Here's an interview I did which gives more insight behind book 6 of The Beta-Earth Chronicles.
Question: Why a book on this subject?
Answer: Twice before, I thought I was done with the Beta-Earth Chronicles, first thinking book 4 was the end, then book 5 as I had gone as far as I could with the original characters. Then an editor suggested I write a Romeo and Juliet story with a new Adam and Eve. I took those two starting points and created a new cast of characters and sent them to our own planet 40 years in the future.
Question: What was the most interesting thing you discovered?
Answer: It’s very different to project what might happen on our earth from creating totally different alternate earths. Trying to describe what humanity might become in the aftermath of devastating global warming and weaponized biological plagues.
Question: What's in the book that no one yet knows about?
Answer: That we would become very localized in the aftermath of massive devastation to the point the U.S. would split into four countries. That keeping control of our lives would mean becoming tribal and more independent.
Question: The most fascinating character is . . . .?
Answer: That’s a toughie. I’d have to say a couple, Malcolm Renbourn II of Beta-Earth and his lover from our Alpha-Earth, Major Mary Carpenter.
Question: I'm only buying one book this year. Why should this be the one?

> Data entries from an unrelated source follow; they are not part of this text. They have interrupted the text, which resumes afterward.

(** X15. Starting with no files and all storage counters at zero, no
    sequence of handler actions (upload, the four derivations with a
    succeeding or failing engine, text-to-image, image-to-text, owner
    delete) lets an account's counter drift: it always equals the sum
    of the sizes of the account's completed and processing files. *)
Theorem storage_invariant_all_actions (db0 db : Db) :
  files db0 = ∅ →
  (∀ uid u, users db0 !! uid = Some u → User.storage_used u = 0) →
  reachable_by_actions db0 db →
  spec_storage_invariant db.
Proof.
  intros Hempty Hzero Hreach.
  exact (proj1 (reachable_ledger_consistent db0 db
                  (ledger_consistent_initial db0 Hempty Hzero) Hreach)).
Qed.

Lemma storage_invariant_all_actions_witness :
  spec_storage_invariant
    (perform (ActDerive Enhance 1 (Some 0%nat) None 1 10 11)
       (perform (ActTextToImage 1 (Some "a red kite") true true (Some 2048) 0)
          (one_user_db monthly_user ∅)).2).2.
Proof.
  apply (storage_invariant_all_actions (one_user_db monthly_user ∅)).
  - reflexivity.
  - intros uid u Hu. cbn in Hu. apply lookup_singleton_Some in Hu as [_ <-].
    reflexivity.
  - apply reach_actions_step; [apply reach_actions_step; [apply reach_actions_refl |] |].
    + split; [reflexivity |]. intros sz [= <-]. lia.
    + split; [reflexivity |]. intros sz [=].
Defined.

Lemma cleanupExpired_unexpired (now : Z) (fs : gmap nat File.t) :
  (∀ id f, fs !! id = Some f → File.expired now f = false) →
  File.cleanupExpired now fs = fs.
Proof.
  intros Hnone. apply map_eq. intros id. unfold File.cleanupExpired.
  rewrite lookup_fmap. destruct (fs !! id) as [f |] eqn:Hf; [| done].
  cbn. by rewrite (Hnone id f Hf).
Qed.

Lemma reachable_no_expiry (db0 db : Db) :
  files db0 = ∅ → reachable_by_actions db0 db →
  ∀ id f, files db !! id = Some f → File.expiresAt f = None.
Proof.
  intros Hempty Hreach. induction Hreach as [| db a Hreach IH Hwf]; intros id f Hf.
  - rewrite Hempty, lookup_empty in Hf. discriminate Hf.
  - destruct (effect_provenance _ _ _ _ id f (perform_effect a db) Hf)
      as [(f0 & Hf0 & _ & _ & _ & Hexp & _) | (uid & sz & parent & ->)].
    + rewrite Hexp. by apply (IH id).
    + reflexivity.
Qed.

(** X16. The handlers never set an expiry date, so on every database
    they build from an empty file collection the expiry sweep is a
    no-op at every time: [cleanupExpired] finds nothing to delete. *)
Theorem cleanup_noop_on_handler_files (db0 db : Db) (now : Z) :
  files db0 = ∅ →
  reachable_by_actions db0 db →
  runCleanupExpired now db = db.
Proof.
  intros Hempty Hreach. destruct db as [fs us] eqn:Hdb.
  unfold runCleanupExpired. cbn. f_equal.
  apply cleanupExpired_unexpired. intros id f Hf.
  unfold File.expired.
  by rewrite (reachable_no_expiry db0 _ Hempty Hreach id f Hf).
Qed.

Lemma cleanup_noop_on_handler_files_witness :
  let db := (perform (ActOwner (ReqUpload 1 (Some 600) true 0))
               (one_user_db User.default_user ∅)).2 in
  runCleanupExpired 1000000 db = db.
Proof.
  apply (cleanup_noop_on_handler_files (one_user_db User.default_user ∅)).
  - reflexivity.
  - apply reach_actions_step; [apply reach_actions_refl |].
    split; [reflexivity |]. intros sz [= <-]. lia.
Defined.

(** ** The aggregate against the counter *)

Lemma usage_matches_charged (uid : nat) (f : File.t) :
  chargeable f = true →
  charged_bytes uid f = if usage_matches uid f then File.size f else 0.
Proof.
  unfold charged_bytes, usage_matches, chargeable. intros Hch. rewrite Hch.
  destruct (bool_decide (File.user f = uid)); [| done].
  destruct (File.status f); try discriminate Hch; done.
Qed.

Lemma usage_total_live (uid : nat) (fs : gmap nat File.t) :
  (∀ id f, fs !! id = Some f → chargeable f = true) →
  map_fold (λ _ f acc, File.size f + acc) 0
    (filter (λ kv, usage_matches uid kv.2 = true) fs)
  = owned_live_bytes uid fs.
Proof.
  induction fs as [| i f fs Hfresh IH] using map_ind; intros Hch.
  - by rewrite map_filter_empty, map_fold_empty, owned_live_bytes_empty.
  - assert (chargeable f = true) as Hf by (apply (Hch i); apply lookup_insert_eq).
    assert (∀ id g, fs !! id = Some g → chargeable g = true) as Hrest.
    { intros j g Hg. apply (Hch j). rewrite lookup_insert_ne; [done | congruence]. }
    rewrite owned_live_bytes_insert_fresh by done.
    rewrite (usage_matches_charged uid f Hf), <- (IH Hrest).
    rewrite map_filter_insert. cbn [snd].
    destruct (usage_matches uid f) eqn:Hm.
    + rewrite decide_True by done.
      rewrite map_fold_insert_L; [done | intros; lia |].
      apply map_lookup_filter_None_2. by left.
    + rewrite decide_False by done. by rewrite delete_id.
Qed.

(** X17. On every database the handlers build from an empty file
    collection with zeroed counters, the aggregate [getStorageUsage]
    and the cached counter agree: when the account has no file the
    aggregate yields no row and the counter is 0; otherwise it yields
    exactly one row, for that account, whose [totalSize] is the
    account's [features.storage.used] and whose [fileCount] is
    positive. *)
Theorem getStorageUsage_agrees_with_counter (db0 db : Db) (uid : nat) (u : User.t) :
  files db0 = ∅ →
  (∀ uid u, users db0 !! uid = Some u → User.storage_used u = 0) →
  reachable_by_actions db0 db →
  users db !! uid = Some u →
  match getStorageUsage uid (files db) with
  | [] => User.storage_used u = 0
  | [row] => group_id row = uid ∧ totalSize row = User.storage_used u ∧
             (0 < fileCount row)%nat
  | _ => False
  end.
Proof.
  intros Hempty Hzero Hreach Hu.
  destruct (reachable_ledger_consistent db0 db
              (ledger_consistent_initial db0 Hempty Hzero) Hreach) as [Hinv Hfiles].
  assert (∀ id f, files db !! id = Some f → chargeable f = true) as Hch.
  { intros id f Hf. by destruct (Hfiles id f Hf). }
  pose proof (usage_total_live uid (files db) Hch) as Htotal.
  unfold getStorageUsage.
  destruct (bool_decide (filter (λ kv, usage_matches uid kv.2 = true) (files db) = ∅))
    eqn:Hemp.
  - apply bool_decide_eq_true_1 in Hemp. rewrite Hemp, map_fold_empty in Htotal.
    rewrite (Hinv uid u Hu). by rewrite <- Htotal.
  - apply bool_decide_eq_false_1 in Hemp. cbn.
    repeat split.
    + rewrite Htotal. symmetry. by apply Hinv.
    + apply map_size_non_empty_iff in Hemp. lia.
Qed.

Lemma getStorageUsage_agrees_with_counter_witness :
  let db := (perform (ActDerive RemoveBackground 1 (Some 0%nat) (Some 50) 1 10 11)
               (perform (ActOwner (ReqUpload 1 (Some 600) true 0))
                  (one_user_db monthly_user ∅)).2).2 in
  match getStorageUsage 1 (files db) with
  | [] => User.storage_used
            (User.addStorageUsage 50 (User.addStorageUsage 600 monthly_user)) = 0
  | [row] => group_id row = 1%nat ∧
             totalSize row = User.storage_used
               (User.addStorageUsage 50 (User.addStorageUsage 600 monthly_user)) ∧
             (0 < fileCount row)%nat
  | _ => False
  end.
Proof.
  apply (getStorageUsage_agrees_with_counter (one_user_db monthly_user ∅)).
  - reflexivity.
  - intros uid u Hu. cbn in Hu. apply lookup_singleton_Some in Hu as [_ <-].
    reflexivity.
  - apply reach_actions_step; [apply reach_actions_step; [apply reach_actions_refl |] |].
    + split; [reflexivity |]. intros sz [= <-]. lia.
    + split; [reflexivity |]. intros sz [= <-]. lia.
  - reflexivity.
Defined.

(** The aggregate of the example: two files, 650 bytes. *)
Lemma getStorageUsage_example :
  getStorageUsage 1
    (files (perform (ActDerive RemoveBackground 1 (Some 0%nat) (Some 50) 1 10 11)
              (perform (ActOwner (ReqUpload 1 (Some 600) true 0))
                 (one_user_db monthly_user ∅)).2).2)
  = [ {| group_id := 1; totalSize := 650; fileCount := 2 |} ].
Proof. vm_compute. reflexivity. Qed.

Answer: Well, this book includes a cosmic Romeo and Juliet story, sets up a new Adam and Eve, and has much, much more. As with the previous Beta-Earth books, expect originality, surprises, the unexpected, going where you’ve never gone before. I promise.
And, it works very well as a stand-alone book. This means you wouldn’t have to read the previous five books to understand what’s going on.
Question: What are you working on now?
Answer: Since Return to Alpha was published, I’ve been working on short stories that are both prequels and sequels to what happens in RTA. Several tales you can download for free at various book publicity sites—the rest you have to wait for until a collection of these stories is ready to go.